'Kit Hacker Coruna": Apple corrige falhas em iPhones antigos após ataques

A Apple lançou atualizações de segurança para iPhones e iPads mais antigos. As melhorias são uma resposta a descoberta de pesquisadores do Google, que identificaram um kit de exploração chamado Coruna.

O Coruna é capaz de comprometer dispositivos com iOS entre as versões 13.0 e 17.2.1. As correções chegam nos formatos iOS 15.8.7 e iOS 16.7.15, para aparelhos que não conseguem instalar as versões mais recentes do sistema.

O que é o Coruna

O kit foi descoberto em fevereiro de 2025 pelo Grupo de Inteligência de Ameaças do Google (GTIG). Trata-se de um um conjunto de ferramentas prontas para invadir dispositivos, que reúne 23 brechas de segurança diferentes, organizadas em cinco cadeias de ataque.

A descoberta aconteceu quando os pesquisadores do Google interceptaram um ataque em andamento. Um JavaScript disfarçado estava sendo entregue a usuários por um cliente de uma empresa de vigilância comercial.
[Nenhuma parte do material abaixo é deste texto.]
(** The end of the stream.  When the tasks still in flight have been joined,
    in any order, no slot is left running: every started call has the outcome
    its own task ended with, while the stream was read or at the drain, or a
    synthetic cancellation, which only happens when its task was aborted or
    panicked; the other slots are untouched, one result is announced for every
    started call, and indexing the calls never fails. *)
Theorem drain_early_spec touched w calls js js' s (Hs : streamed touched w calls js s) (Hok : joins_ok js' s)
    (Hall : forall i, i ∈ map fst (tasks s) -> i ∈ map j_index js') :
  exists s' evs, drain_early_finalize js' calls s = Some (s', evs) /\
    tasks s' = [] /\ ed_join_len (ed s') = 0 /\ world s' = world s /\ length (slots s') = length calls /\
    count_ev is_tx_result evs = length js + length js' /\
    forall k tc, calls !! k = Some tc -> exists x y, slots s !! k = Some x /\ slots s' !! k = Some y /\
      match x with
      | Running m => exists o, y = Done o /\ own_result (js ++ js') k m tc o
      | _ => y = x
      end.
Proof.
  apply streamed_inv in Hs. pose proof (inv_nodup _ _ _ _ Hs) as Hnd. destruct Hs as [Hsl Hr Hres [Hl Hm] Ht Hq].
  pose proof (proj2 (proj2 (proj1 (NoDup_app _ _) Hnd))) as Hts. pose proof (forget_perm _ _ Hts Hok) as Hp.
  assert (Hnone : forget js' (tasks s) = []).
  { destruct (forget js' (tasks s)) as [|t ts] eqn:Hf; [done|]. exfalso. assert (Hin : fst t ∈ map fst (forget js' (tasks s)))
      by (rewrite Hf; by constructor). apply forget_elem in Hin as [Hin Hno]. by apply Hno, Hall. }
  rewrite Hnone, app_nil_r in Hp. pose proof (Permutation_length Hp) as Hlen. rewrite !length_map in Hlen.
  assert (Hndj : NoDup (map j_index (js ++ js'))) by (rewrite map_app; by rewrite <- Hp).
  destruct (drain_results js js' (ed s) Hndj Hres) as [Hres' Hl'].
  pose proof (Forall2_length _ _ _ Hsl) as Hlc.
  unfold drain_early_finalize. set (ed' := drain _ (ed s)) in *.
  destruct (settle_spec (fun k m => barrier_outcome m (ed_completed ed' !! k)) 0 (slots s) calls (Early.touched s)) as (sl' & t' & evs & -> & Hsl' & Hcnt & Hset);
    [lia|]. cbn [mbind option_bind]. do 2 eexists. split; [done|]. cbn [tasks ed ed_join_len world slots]. split; [done|].
    split; [rewrite Hl', Hl, Hlen; apply Nat.sub_diag|]. split; [done|]. split; [lia|]. split.
  { pose proof (Permutation_length Hr) as E. rewrite length_app, !length_map in E. rewrite Hcnt. lia. }
  intros k tc Hk. destruct (lookup_lt_is_Some_2 (slots s) k) as [x Hx]; [apply lookup_lt_Some in Hk; lia|].
  destruct (Hset k x Hx) as (tc' & y & Hk' & Hy & Hse). simplify_eq. exists x, y. do 2 (split; [done|]).
  destruct x as [o|m|tool geju m|]; unfold settled in Hse; try done.
  unfold barrier_outcome in Hse. cbv beta in Hse. rewrite Nat.add_0_l in Hse.
  assert (Hj : k ∈ map j_index (js ++ js')).
  { rewrite map_app, <- Hp, <- Hr, running_elem. exists m. split; [lia|]. by rewrite Nat.sub_0_r. }
  destruct (ed_completed ed' !! k) as [[[raw error] duration]|] eqn:Hc; cbv beta iota zeta in Hse; destruct Hse as [t ->]; eexists; (split; [done|]).
  - apply (proj1 (Hres' _ _)) in Hc as [cc Hc]. left. by exists raw, error, duration, cc, t.
  - right. apply list_elem_of_In, in_map_iff in Hj as ([k' res cc] & Hk'' & Hj). cbn in Hk''. subst k'.
    apply list_elem_of_In in Hj. exists cc, t. split; [|done]. destruct res as [r|]; [|done]. exfalso.
    assert (ed_completed ed' !! k = Some r) by (apply (proj2 (Hres' _ _)); by exists cc). congruence.
Qed.

(** An interrupted stream: every started call is accounted for as cancelled. *)
Lemma wind_down_spec touched w calls js s : streamed touched w calls js s ->
  exists s' evs, wind_down_early calls s = Some (s', evs) /\ tasks s' = [] /\ world s' = world s /\
    count_ev is_tx_result evs = length (running_from 0 (slots s)) /\
    forall k m tc, slots s !! k = Some (Running m) -> calls !! k = Some tc ->
      exists t, slots s' !! k = Some (Done (fst (fst (finalize tc "" (raw_outcome m (Some interrupted) true) 0 t)))).
Proof.
  intros Hs%streamed_inv. pose proof (Forall2_length _ _ _ (si_slots _ _ _ _ Hs)) as Hlc. unfold wind_down_early.
  destruct (settle_spec (fun _ m => (""%string, raw_outcome m (Some interrupted) true, 0%Z)) 0 (slots s) calls (Early.touched s))
    as (sl' & t' & evs & -> & Hsl' & Hcnt & Hset); [lia|].
  cbn. do 2 eexists. split; [done|]. do 2 (split; [done|]). split; [done|]. intros k m tc Hk Htc.
  destruct (Hset k _ Hk) as (tc' & y & Hk' & Hy & t & ->). simplify_eq. by exists t.
Qed.
End Dispatching.

(** ** Concrete runs *)

Definition demo_tools (n : string) : option BaseTool :=
  if String.eqb n "read_file" then Some read_tool else if String.eqb n "shell" then Some shell_tool else None.

Definition demo_call (id path : string) : ToolCall := {| tc_id := id; tc_name := "read_file"; tc_parameters := file_input path |}.

Definition demo_ctx : RunCtx :=
  {| rc_hooks := []; rc_failures := ∅; rc_max_failures := 3; rc_mode := Auto; rc_user_hooks := []; rc_principles := [];
     rc_atma := F32.lit 1 2; rc_plate := sample_plate; rc_session := "s";
     rc_budget := {| default_budget := 100; tool_budgets := ∅; char_fast_path_multiplier := 2 |}; rc_root := "/w"; rc_max_conc := 2 |}.

Definition demo_gate (tc : ToolCall) : GatedCall := fst (gate demo_tools (fun _ _ _ => SpawnError) sample_env demo_ctx tc).

Definition demo_dispatch (k : nat) (tc : ToolCall) (js : list Joined) (s : Stream) : Stream :=
  fst (early_gate_dispatch demo_tools (fun _ _ _ => SpawnError) sample_env (H := byte_tokenizer) (fun _ => None)
         (fun _ _ => Err "full") demo_ctx k tc js s).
Em seguida, o mesmo kit foi identificado em campanhas de "watering hole" na Ucrânia , técnica em que criminosos infectam sites legítimos frequentados pelas vítimas. Mais tarde, um grupo financeiro chinês rastreado como UNC6691 também usou as mesmas ferramentas em ataques em larga escala.

Como o ataque funciona

O Coruna verifica se o dispositivo está no Modo de Bloqueio ou em uma aba de navegação privada e, se estiver, simplesmente não age. Isso reduz o risco de ser detectado. Se o alvo for considerado vulnerável,o kit dispara uma sequência de ataques. O golpe começa no navegador e vai abrindo caminho até o núcleo do sistema operacional.

Ao final da cadeia de infecção, um componente chamado PlasmaLoader assume o controle. Ele se injeta em um processo com permissões de administrador e instala um malware voltado para crimes financeiros.

O que o malware faz

O programa vasculha o aparelho em busca de carteiras de criptomoedas, frases de recuperação de senhas e dados bancários. As informações são enviadas para servidores remotos de forma criptografada.

O malware usa um algoritmo que gera automaticamente novos endereços. Isso garante que a conexão com os servidores se mantenha mesmo se alguns deles forem derrubados. A semente usada para alimentar esse algoritmo é a palavra "lazarus".

O nome não é coincidência. O Lazarus Group é um conhecido coletivo de hackers associado à Coreia do Norte , famoso por ataques a plataformas de criptomoedas. A presença da palavra como semente do algoritmo é um dos elementos que os pesquisadores do GTIG analisaram ao investigar a origem do kit.

Como se proteger

O Coruna não funciona contra as versões mais recentes do iOS. Os aparelhos que conseguem instalar o iOS 17.3 ou superior já estavam protegidos desde janeiro de 2024. O problema é quenem todo iPhone consegue atualizar para essas versões. É para esse público que a Apple preparou os patches lançados agora.

A atualização iOS 15.8.7 corrige quatro das vulnerabilidades exploradas pelo kit, incluindo falhas nos componentes WebKit. O motor de renderização de páginas web do iPhone, e no kernel - o núcleo do sistema operacional - também estão seguros na atualização.

Já o iOS 16.7.15 endereça uma vulnerabilidade adicional no WebKit. Usuários com aparelhos compatíveis com essas versões devem aplicar as correções o quanto antes, em Ajustes, depois em Geral e, por fim, em Atualização de Software.